Isto implicava que durante os longos Meses dos Demônios, Vila Fronteiriça continuaria a ser provida de um fornecimento estável de comida. Para as pessoas da vila, essa medida efetivamente lhes concedeu uma tranquilidade ímpar.
Em comparação com a barraca de carne, a barraca de trigo era muito mais frequentada pelos clientes. Uma longa fila foi formada em frente ao balcão, enquanto ao redor da fila havia dois membros da patrulha usando uniformes pretos cuja tarefa era manter a ordem. Em Vila Fronteiriça, eles receberam um nome único: Policiais.

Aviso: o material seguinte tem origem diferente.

Lemma has_managed_filter (l : list (string * string)) :
  has_managed l = negb (bool_decide (base.filter (fun x => managed x.1 = true) l = [])).
Proof.
  induction l as [|[key v] l IH]; [done|]. rewrite filter_cons. unfold has_managed in *. simpl.
  destruct (managed key) eqn:Hk; [by rewrite decide_True|]. rewrite decide_False by congruence. exact IH.
Qed.

Lemma collected_totals (limits limits' : gmap string string) o o' :
  (forall key, managed key = true -> limits' !! key = limits !! key) ->
  collected limits o -> collected limits' o' ->
  same_totals (from_option id zero_requests o) (from_option id zero_requests o').
Proof.
  intros Hm%managed_limits. unfold collected. rewrite !has_managed_filter.
  assert (bool_decide (base.filter (fun x => managed x.1 = true) (map_to_list limits') = []) =
          bool_decide (base.filter (fun x => managed x.1 = true) (map_to_list limits) = [])) as ->.
  { apply bool_decide_ext. split; intros Hnil; rewrite Hnil in Hm;
      [by apply Permutation_nil_l in Hm|by apply Permutation_nil_r in Hm]. }
  case_bool_decide; simpl; [by intros -> ->|].
  intros (r & -> & Hs & He & Hc & _) (r' & -> & Hs' & He' & Hc' & _). unfold same_totals. simpl.
  rewrite Hs, He, Hc, Hs', He', Hc'.
  by rewrite !(limit_sum_managed _ (map_to_list limits)), !(limit_sum_managed _ (map_to_list limits')), Hm.
Qed.

(** ** The patches of one container *)

Section readmission.
Context `{CPUSetLib} `{RangeOrder}.
Context (cfsQuotas processStarterPath : string) (env : PoolEnv).
Implicit Types (s : site) (m : poolRequestMap).

Abbreviation own := (own_patches cfsQuotas processStarterPath env).
Abbreviation limit := (totalCFSLimit cfsQuotas env).

Lemma patch_containers_concat s m ann containers k l b :
  (patch_containers cfsQuotas processStarterPath env s m ann k containers (l, b)).1 =
    l ++ concat (imap (fun i c => own ((k + i)%nat :: s) m ann (k + i) c) containers).
Proof.
  revert k l b. induction containers as [|c containers IH]; intros k l b; [by rewrite app_nil_r|].
  cbn [patch_containers]. rewrite patch_container_app, IH. rewrite imap_cons. simpl.
  rewrite Nat.add_0_r, <- (assoc_L (++)). do 3 f_equal. apply imap_ext. intros i c' _. simpl.
  by rewrite Nat.add_succ_r.
Qed.

Lemma setRequestLimit_patches s r i : setRequestLimit cfsQuotas env s r [] i = cpu_limit_patches i (limit s r).
Proof. unfold setRequestLimit, cpu_limit_patches. by destruct (_ >? 0). Qed.

(** Everything but the limits is added. *)
Lemma replacements_own s m ann i c :
  replacements (own s m ann i c) = cpu_limit_patches i (limit s (requests_of m (ctr_Name c))).
Proof.
  rewrite own_patches_split. cbv zeta. rewrite setRequestLimit_patches, !replacements_app.
  rewrite (replacements_none (if pinningPatchNeeded m ann c then _ else _)).
  - rewrite (replacements_none (if _ || _ then _ else _)).
    + rewrite app_nil_r. apply replacements_all. unfold cpu_limit_patches. split_match; repeat constructor.
    + unfold patchContainerEnv. repeat split_match; repeat constructor.
  - unfold patchContainerForPinning. repeat split_match; repeat constructor.
Qed.

(** A container that shows the traces of the webhook only gets its limit. *)
Lemma own_again s m ann i c :
  (pinningPatchNeeded m ann c = true -> "podinfo" ∈ ctr_VolumeMounts c) ->
  (let r := requests_of m (ctr_Name c) in
   0 < sharedCPURequests r \/ 0 < exclusiveCPURequests r \/ 0 < cloudphoneCPURequests r ->
   "CPU_POOLS" ∈ ctr_Env c) ->
  own s m ann i c = cpu_limit_patches i (limit s (requests_of m (ctr_Name c))).
Proof.
  cbv zeta. intros Hpin Henv. rewrite own_patches_split. cbv zeta. rewrite setRequestLimit_patches.
  assert ((if pinningPatchNeeded m ann c then patchContainerForPinning processStarterPath ann [] i c else []) = [])
    as ->.
  { destruct (pinningPatchNeeded m ann c); [|done]. unfold patchContainerForPinning. by rewrite decide_True by auto. }
  destruct (_ || _) eqn:Hany; [|by rewrite app_nil_r].
  unfold patchContainerEnv. rewrite decide_True; [by rewrite app_nil_r|]. apply Henv.
  rewrite !orb_true_iff, !Z.gtb_lt in Hany. tauto.
Qed.

(** The first time its traces are made. *)
Lemma own_mounts s m ann i c : pinningPatchNeeded m ann c = true -> "podinfo" ∉ ctr_VolumeMounts c ->
  exists l1 p l2, own s m ann i c = l1 ++ p :: l2 /\ brings (container_path i +:+ "/volumeMounts") "podinfo" p.
Proof.
  intros Hneed Hno. rewrite own_patches_split. cbv zeta. rewrite Hneed. unfold patchContainerForPinning.
  rewrite decide_False by done. rewrite app_nil_l. eexists _, _, _. split; [reflexivity|].
  assert (container_path i +:+ "/volumeMounts/-" = (container_path i +:+ "/volumeMounts") +:+ "/-") as ->
    by by rewrite append_assoc.
  by apply appends.
Qed.

Lemma own_env s m ann i c :
  (let r := requests_of m (ctr_Name c) in
   0 < sharedCPURequests r \/ 0 < exclusiveCPURequests r \/ 0 < cloudphoneCPURequests r) ->
  "CPU_POOLS" ∉ ctr_Env c ->
  exists l1 p, own s m ann i c = l1 ++ [p] /\ brings (container_path i +:+ "/env") "CPU_POOLS" p.
Proof.
  cbv zeta. intros Hany Hno. rewrite own_patches_split. cbv zeta.
  assert ((sharedCPURequests (requests_of m (ctr_Name c)) >? 0) || (exclusiveCPURequests (requests_of m (ctr_Name c)) >? 0)
    || (cloudphoneCPURequests (requests_of m (ctr_Name c)) >? 0) = true) as ->.
  { rewrite !orb_true_iff, !Z.gtb_lt. tauto. }
  unfold patchContainerEnv. rewrite decide_False by done. rewrite app_nil_l, (assoc_L (++)).
  eexists _, _. split; [reflexivity|]. destruct (_ || _); [by apply appends|by apply starts_list].
Qed.

Lemma no_variables c : bool_decide (ctr_Env c <> []) = false -> ctr_Env c = [].
Proof. intros Hno%bool_decide_eq_false. destruct (ctr_Env c); [done|]. by destruct Hno. Qed.

(** The patches of a container make a list of variables where there is none, and set the
    command of a pinned container. *)
Lemma own_paths s m ann i c p : p ∈ own s m ann i c ->
  plain (Path p) \/
  Path p = container_path i +:+ "/env" /\ ctr_Env c = [] \/
  p = mkPatch "add" (command_path i) (json "[ '" +:+ processStarterPath +:+ json "' ]") /\
    pinningPatchNeeded m ann c = true.
Proof.
  rewrite own_patches_split. cbv zeta. rewrite setRequestLimit_patches, !elem_of_app. intros [Hp|[Hp|Hp]].
  - left. unfold cpu_limit_patches in Hp. destruct (_ >? 0); [|by apply elem_of_nil in Hp].
    rewrite !elem_of_cons, elem_of_nil in Hp. destruct Hp as [->|[->|[]]]; plain.
  - destruct (pinningPatchNeeded m ann c); [|by apply elem_of_nil in Hp].
    unfold patchContainerForPinning in Hp. case_decide; [by apply elem_of_nil in Hp|].
    rewrite app_nil_l, elem_of_app, !elem_of_cons, elem_of_nil in Hp.
    destruct Hp as [[->|[->|[->|[->|[->|[]]]]]]|Hp]; try (left; plain).
    + destruct (bool_decide _) eqn:E; [left; plain|right; left; split; [done|by apply no_variables]].
    + right. by right.
    + destruct (_ && _); [|by apply elem_of_nil in Hp]. apply list_elem_of_singleton in Hp as ->. left. plain.
  - destruct (_ || _); [|by apply elem_of_nil in Hp]. unfold patchContainerEnv in Hp.
    case_decide; [by apply elem_of_nil in Hp|]. rewrite app_nil_l in Hp. apply list_elem_of_singleton in Hp as ->.
    destruct (_ || _) eqn:E; [left; plain|right; left]. split; [done|].
    apply orb_false_iff in E as [_ E]. by apply no_variables.
Qed.

(** ** All patches of a pod *)

Lemma elem_of_concat_imap (f : nat -> v1_Container -> list patch) cs p :
  p ∈ concat (imap f cs) <-> exists i c, cs !! i = Some c /\ p ∈ f i c.
Proof.
  rewrite list_elem_of_In, in_concat. split.
  - intros (ps & Hps & Hp). apply list_elem_of_In, list_elem_of_lookup in Hps as [i Hi].
    rewrite list_lookup_imap in Hi. destruct (cs !! i) as [c|] eqn:Hc; [|done]. injection Hi as <-.
    exists i, c. by rewrite list_elem_of_In.
  - intros (i & c & Hc & Hp). exists (f i c). rewrite <- !list_elem_of_In. split; [|done].
    apply list_elem_of_lookup. exists i. by rewrite list_lookup_imap, Hc.
Qed.

Lemma replacements_concat (f g : nat -> v1_Container -> list patch) cs :
  (forall i c, replacements (f i c) = g i c) -> replacements (concat (imap f cs)) = concat (imap g cs).
Proof.
  revert f g. induction cs as [|c cs IH]; intros f g Hfg; [done|]. rewrite !imap_cons. simpl.
  rewrite replacements_app, Hfg. f_equal. apply IH. intros i. apply Hfg.
Qed.

Lemma concat_imap_ext (f g : nat -> v1_Container -> list patch) cs :
  (forall i c, cs !! i = Some c -> f i c = g i c) -> concat (imap f cs) = concat (imap g cs).
Proof. intros Hfg. f_equal. by apply imap_ext. Qed.

Lemma replacements_volumes l pod : replacements (patchVolumesForPinning processStarterPath l pod) = replacements l.
Proof.
  unfold patchVolumesForPinning. rewrite replacements_app, (replacements_none (_ ++ _)); [by rewrite app_nil_r|].
  repeat constructor. apply Forall_fmap, Forall_forall. done.
Qed.

(** The limits of all containers. *)
Definition limit_patches s m (pod : v1_Pod) : list patch :=
  concat (imap (fun i c => cpu_limit_patches i (limit (i :: s) (requests_of m (ctr_Name c)))) (pod_Containers pod)).

(** The list of patches has one of two forms; every patch that is not plain is of a container. *)
Definition own_list s m ann (pod : v1_Pod) : list patch :=
  concat (imap (fun i c => own (i :: 2%nat :: s) m ann i c) (pod_Containers pod)).

Definition admission_list s m ann pod (l : list patch) : Prop :=
  l = own_list s m ann pod \/ l = patchVolumesForPinning processStarterPath (own_list s m ann pod) pod.

Definition admits s unmarshal pod l m ann : Prop :=
  pod_patch_list cfsQuotas processStarterPath env s unmarshal pod = Ok l /\
  getCPUPoolRequests (0%nat :: s) pod = Ok m /\
  read_annotation (1%nat :: s) unmarshal m pod = Ok ann.
Lemma exclusive_loop cdm l over cache devices :
  let over' := Z.max 1 over in
  let cores := l ≫= fun cpu => exclusive_core cdm cpu <$> seqZ 0 over' in
  foldl (fun '(over, cache, devices) cpuID =>
    let over := if over <? 1 then 1 else over in
    let cores := exclusive_core cdm cpuID <$> seqZ 0 over in
    (over, cache_cores cache cores, devices ++ cores))
    (over, cache, devices) l
  = (match l with [] => over | _ => over' end,
     cache_cores cache cores, devices ++ cores).
Proof.
  simpl. revert over cache devices. induction l as [|cpu l IH]; intros over cache devices; simpl.
  { by rewrite app_nil_r. }
  assert ((if over <? 1 then 1 else over) = Z.max 1 over) as ->.
  { destruct (over <? 1) eqn:E; to_prop; lia. }
  rewrite IH. unfold cache_cores. rewrite foldl_app, <- (assoc_L (++)). replace (Z.max 1 (Z.max 1 over)) with (Z.max 1 over) by lia.
  by destruct l.
Qed.

Lemma cores_at cdm : pool_fits cdm ->
  (cs_List (CPUset (pool cdm)) ≫= fun cpu =>
     exclusive_core cdm cpu <$> seqZ 0 (Z.max 1 (Overcommitment (pool cdm))))
  = device_at cdm <$> device_pairs cdm.
Proof.
  intros Hfits.
  assert (forall cpu, cpu ∈ cs_List (CPUset (pool cdm)) ->
    exclusive_core cdm cpu <$> seqZ 0 (Z.max 1 (Overcommitment (pool cdm))) =
    device_at cdm <$> ((fun k => (cpu, k)) <$> seqZ 0 (Z.max 1 (Overcommitment (pool cdm))))) as Hrow.
  { intros cpu Hcpu%elem_of_List. rewrite <- list_fmap_compose. apply list_fmap_ext.
    intros i k Hk%list_elem_of_lookup_2%elem_of_seqZ. apply exclusive_core_at; [done|].
    apply elem_of_device_pairs. simpl. split; [done|lia]. }
  unfold device_pairs. induction (cs_List _) as [|cpu l IH]; [done|].
  rewrite !bind_cons, fmap_app, Hrow by left. f_equal. apply IH. intros. apply Hrow. by right.
Qed.

Lemma insert_cores_lookup (cores : list Device) cache d :
  NoDup (ID <$> cores) -> d ∈ cores ->
  cache_cores cache cores !! ID d = Some d.
Proof.
  revert cache. induction cores as [|core cores IH]; intros cache Hnd Hd;
    [by apply elem_of_nil in Hd|]. simpl. rewrite fmap_cons, NoDup_cons in Hnd.
  destruct Hnd as [Hfresh Hnd]. apply elem_of_cons in Hd as [->|Hd]; [|by apply IH].
  assert (forall (cache : gmap string Device), ID core ∉ ID <$> cores ->
    cache_cores cache cores !! ID core = cache !! ID core) as Hkeep.
  { clear. induction cores as [|c cores IH]; intros cache Hn; simpl; [done|].
    rewrite fmap_cons, not_elem_of_cons in Hn. destruct Hn. rewrite IH by done.
    by rewrite lookup_insert_ne. }
  rewrite Hkeep by done. apply lookup_insert_eq.
Qed.

Lemma NoDup_device_ids cdm : pool_fits cdm ->
  NoDup (ID <$> (device_at cdm <$> device_pairs cdm)).
Proof.
  intros Hfits. rewrite <- list_fmap_compose.
  apply NoDup_fmap_2_strong; [|apply NoDup_device_pairs].
  intros d d' Hd Hd' Heq. simpl in Heq.
  destruct (device_pairs_bounds cdm d Hfits Hd) as (? & ? & ?).
  destruct (device_pairs_bounds cdm d' Hfits Hd') as (? & ? & ?).
  apply Itoa_inj_nonneg in Heq; [|lia..]. by eapply device_id_inj.
Qed.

Luz da Manhã já se acostumara a ver todos os tipos de iniciativas incríveis de Lorde Roland, e uma mudança de nome não parecia grandes coisas. Mas ele sabia que o nome “membros da patrulha” era comumente associado a ladrões e rufiões, e, portanto, mudar o nome deu uma impressão totalmente diferente.
— Boa tarde, Sr. Eltek. — Alguém na fila o reconheceu — Você também veio comprar trigo? Fique aqui comigo, eu posso te dar o meu lugar.
— Não, não, não precisa. — Ferlin acenou com as mãos e ficou no final da fila — Obrigado.
— Ahahaha, você é bem famoso, sabia? — Um homem de meia idade na sua frente riu — O antigo Primeiro Cavaleiro da Região Oeste, de fato.
Ferlin ficou ligeiramente atordoado.
— Você conhece o meu passado…
— Hahaha, claro. Isso não é segredo em Vila Fronteiriça. — O homem tocou seu próprio queixo e sorriu — Meus filhos e filhas gostam muito de você. Desde que meu filho mais velho, Nat, soube quem você era, ele fica o tempo todo nos dizendo o quanto ele quer se tornar um cavaleiro também.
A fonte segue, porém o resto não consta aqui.